When a business is in a cash crunch, collecting overdue invoices is one of the things you’d expect to be a top priority in the organisation. Strange as it might sound, that is not always the case. One leadership team I heard about recently was so busy fighting insolvency that they forgot to prioritise the collection of overdue payments. Big payments. Hundreds of thousands of pounds worth. Payments that would have given them critical breathing space in the situation they were in.
On one level that is very human; in what feels like an existential crisis, many of us get tunnel vision. In this case, they couldn’t keep the wider focus needed to both handle the turnaround and keep the day-to-day business processes ticking over at the same time.
Part of the challenge is that a turnaround situation exposes weaknesses in the business, weaknesses that were perhaps previously hidden by a healthy cash flow. One weakness that gets some organisations get into difficulty is that they aren’t very organised at all. For many companies, ‘dis-organisation’ would be a better fit as a descriptor for how they are going about things.

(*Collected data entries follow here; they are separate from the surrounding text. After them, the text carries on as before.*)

(** With a stride that is larger than the kernel, the padding of SAME_UPPER is negative for an input
    whose size the stride divides, and the conversion to an unsigned integer throws: a [1 x 1]
    convolution with stride 3 on a [6 x 6] image. *)
Lemma small_kernel_throws :
  conv_pads (View "n" "Conv" 0 13 "" [] [] (ConvExample.attributes [] (Some "SAME_UPPER")) [] [] false) kConv false [1; 6; 6; 1] [1; 2; 2; 1]
    (ConvParams_ [1; 1] [1; 1] [3; 3] [0; 0]) = Err (Throw "gsl::narrowing_error").
Proof. vm_compute. reflexivity. Qed.

(** A weight that is the constant of a Conv and of a ConvTranspose. *)
Definition tied_value : ValueInfo := Value "w" (Some [2; 2; 1; 2]) None [] false.
Definition tied_graph : OrtGraph :=
  Graph (fun _ => Some ONNX_FLOAT) (fun _ => Ok ConvExample.eight) (fun _ => Err (EpFail "not found"))
    (fun n => if bool_decide (n = "w") then Some tied_value else None) (fun _ => []).
Definition tied (op x y : string) (xs ys : list Z) : UnitView :=
  View y op 0 13 "" [GemmExample.io x xs; GemmExample.io "w" [2; 2; 1; 2]] [GemmExample.io y ys] (ConvExample.attributes [] None) [] [] false.
Definition encoder : UnitView := tied "Conv" "x" "z" [1; 3; 3; 2] [1; 3; 2; 2].
Definition decoder : UnitView := tied "ConvTranspose" "z" "y" [1; 3; 2; 2] [1; 3; 3; 2].
Definition run_conv (graph : OrtGraph) (u : UnitView) : M (H := counting_qnn) unit :=
  AddToModelBuilder (H := exact_safe_int) (H0 := counting_qnn) ConvExample.env
    (ConvOpBuilder (H := exact_safe_int) (H0 := counting_qnn) ConvExample.env graph example_headers 75) u false.
Definition stored_weight (c : M (H := counting_qnn) unit) : option (list Z) :=
  match c empty_model with Ok (m, inr _) => d_bytes <$> constant m "w" | _ => None end.

(** A Conv and a ConvTranspose that share their weight, as tied autoencoders do: the second node reads
    the weight in the layout of the first one, which is not the one that it stores when it is alone. *)
Lemma tied_weight_keeps_first_layout :
  stored_weight (let! _ := run_conv tied_graph encoder in run_conv tied_graph decoder) = stored_weight (run_conv tied_graph encoder) ∧
  stored_weight (run_conv tied_graph encoder) ≠ stored_weight (run_conv tied_graph decoder) ∧
  is_Some (stored_weight (run_conv tied_graph decoder)).
Proof. vm_compute. split_and!; [done|done|by eexists]. Qed.

(** An 8-bit activation, a 16-bit output and a weight with blocks of 32 input channels. *)
Definition s_value : ValueInfo := Value "s" (Some [1; 2; 1; 1]) None [] false.
Definition xs_value : ValueInfo := Value "xs" (Some []) None [] false.
Definition w4_value : ValueInfo := Value "w" (Some [1; 64; 1; 1]) None [] false.
Definition bq_graph : OrtGraph :=
  let one := f32_bytes example_headers (f32_of_Z 1) in
  Graph (fun n => if bool_decide (n ∈ ["s"; "xs"]) then Some ONNX_FLOAT else Some ONNX_INT4)
    (fun v => match v with
       | Some v => if bool_decide (vi_name v = "w") then Ok (replicate 32 17) else if bool_decide (vi_name v = "s") then Ok (one ++ one) else Ok one
       | None => Err (EpFail "null") end) (fun _ => Err (EpFail "not found"))
    (fun n => if bool_decide (n = "w") then Some w4_value else None) (fun _ => []).
Definition quantized (n : string) (t : ONNXTensorElementDataType) (s : list Z) : OrtNodeUnitIODef :=
  IODef n t (Some s) (Some (QuantParam_ (Some xs_value) None None None)).
Definition bq_unit (t : ONNXTensorElementDataType) : UnitView :=
  View "n" "Conv" 0 13 kMSInternalNHWCDomain
    [quantized "x" t [1; 4; 4; 64]; IODef "w" ONNX_INT4 (Some [1; 64; 1; 1]) (Some (QuantParam_ (Some s_value) None (Some 1) (Some 32)))]
    [quantized "y" ONNX_UINT16 [1; 4; 4; 1]] (ConvExample.attributes [] None) ["x_dq"] ["y_q"] false.
Definition bq_env : environment :=
  Env (Settings true false false false false false) HTP ["x"] ["y"] (fun n => bool_decide (n = "w")) (TENSOR_V1 example_body)
    (OpConfig 1 None None None [] [] [] 0 0 0) id "qti.aisw" "Cast".
Definition run_bq (t : ONNXTensorElementDataType) :=
  match AddToModelBuilder (H := exact_safe_int) (H0 := counting_qnn) bq_env
      (ConvOpBuilder (H := exact_safe_int) (H0 := counting_qnn) bq_env bq_graph example_headers 75) (bq_unit t) false empty_model with
  | Ok (m, r) => Some (r, GemmExample.nodes m) | _ => None end.

(** The 8-bit activation is converted to the 16 bits of the output, but the Dequantize for the block
    weight is asked to read the activation from before the conversion and refuses it; a 16-bit
    activation is dequantized. *)
Lemma converted_activation_not_read :
  run_bq ONNX_UINT8 = Some (inl "QNN EP: BQ Conv activation must be INT16-quantized for the BW_FLOAT_BLOCK kernel",
    [("QNN_OP_CONVERT", ["x"], ["x_convert"])]) ∧
  run_bq ONNX_UINT16 = Some (inr tt,
    [("QNN_OP_DEQUANTIZE", ["x"], ["x_dq"]); ("QNN_OP_CONV_2D", ["x_dq"; "w"], ["y_q"]); ("QNN_OP_QUANTIZE", ["y_q"], ["y"])]).
Proof. vm_compute. done. Qed.

End ConvFindings.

Another weakness that is exposed in a turnaround situation is a lack of speed and responsiveness in communication and action on the top team. In a turnaround, there is no room for error, no margin for dropped balls, and any lack of responsiveness simply adds to the urgency of an already critical situation. Quite often it’s one or two key disorganised individuals who have a disproportionate impact on the rest of the team’s ability to execute under acute time pressure. These people are ‘blockers’ on decision-making, approving new initiatives or authorising payments. When times are good, these things are an irritation. In turnaround, they can mean the difference between continuing to trade and going over the edge.
Being in a turnaround situation is a high-stakes version of what most people experience all the time: too many problems, coming at them way too fast. Without a systematic approach to handling all of the moving parts, it can simply feel like chaos. Here are some simple, immediately accessible things that will help:
- Being hyper-clear on what the outcomes are for everything that has the top team’s attention. You want these outcomes to be described in a way that means that anyone looking at the results would recognise when they are completed – or not yet finished. If you are less than clear, you’ll lose time having your people working on what they thought was the right thing, but then needing to re-explain what you actually wanted before they can do it correctly
- Identifying the very next action is for each of those outcomes, and who has accountability for them. Building the habit – as an individual or as a team – of consistently clarifying the next visible action will save boatloads of time. Why? Because nothing can happen until someone has clearly identified what the next action is. Our suggestion is to do that systematically, as outcomes are identified, rather than wait for pressure to build before driving to that level of granularity
- Having a clear and accessible system for tracking outcomes and accountability and making sure that it gets reviewed weekly. Perhaps even daily when the heat is really on. Part of the challenge is that while in turnaround there are clearly things that have become super-urgent, there are a host of things that – if they don’t get just a little bit of attention this week – will become urgent in their turn in two to three weeks’ time. If we take our friends from the opening paragraph, it was because of the crisis-induced tunnel vision (and a lack of a team projects list…) that they had taken their eye off the ball and so couldn’t help themselves with liquidity in a crisis situation
In many cases, not doing things like the above is precisely how a company gets into trouble. Too many ‘non-urgent’ topics simply don’t get enough attention at an appropriate time. Many of our clients complain that they resent fighting fires in their businesses, until we point out that they are probably their own arsonists. How so? Because when we clear out their inboxes with them it becomes clear that they have been ignoring dozens of important topics because they have been so consumed by the urgent ones.
Ideally, making sure that all key players know how to keep on top of their workflow is taken care of well in advance of any turnaround situation. If so, the leadership team will have an inbuilt fire alarm system to stay ahead of any self-created flames. But even when serious problems arise, a little focus on individual and team workflow will support greater responsiveness and offer a better perspective on the scope of the problems, big and (seemingly) small. For our friends with the uncollected invoices that perspective would have offered a bit more liquidity as a financial fire break in a difficult situation.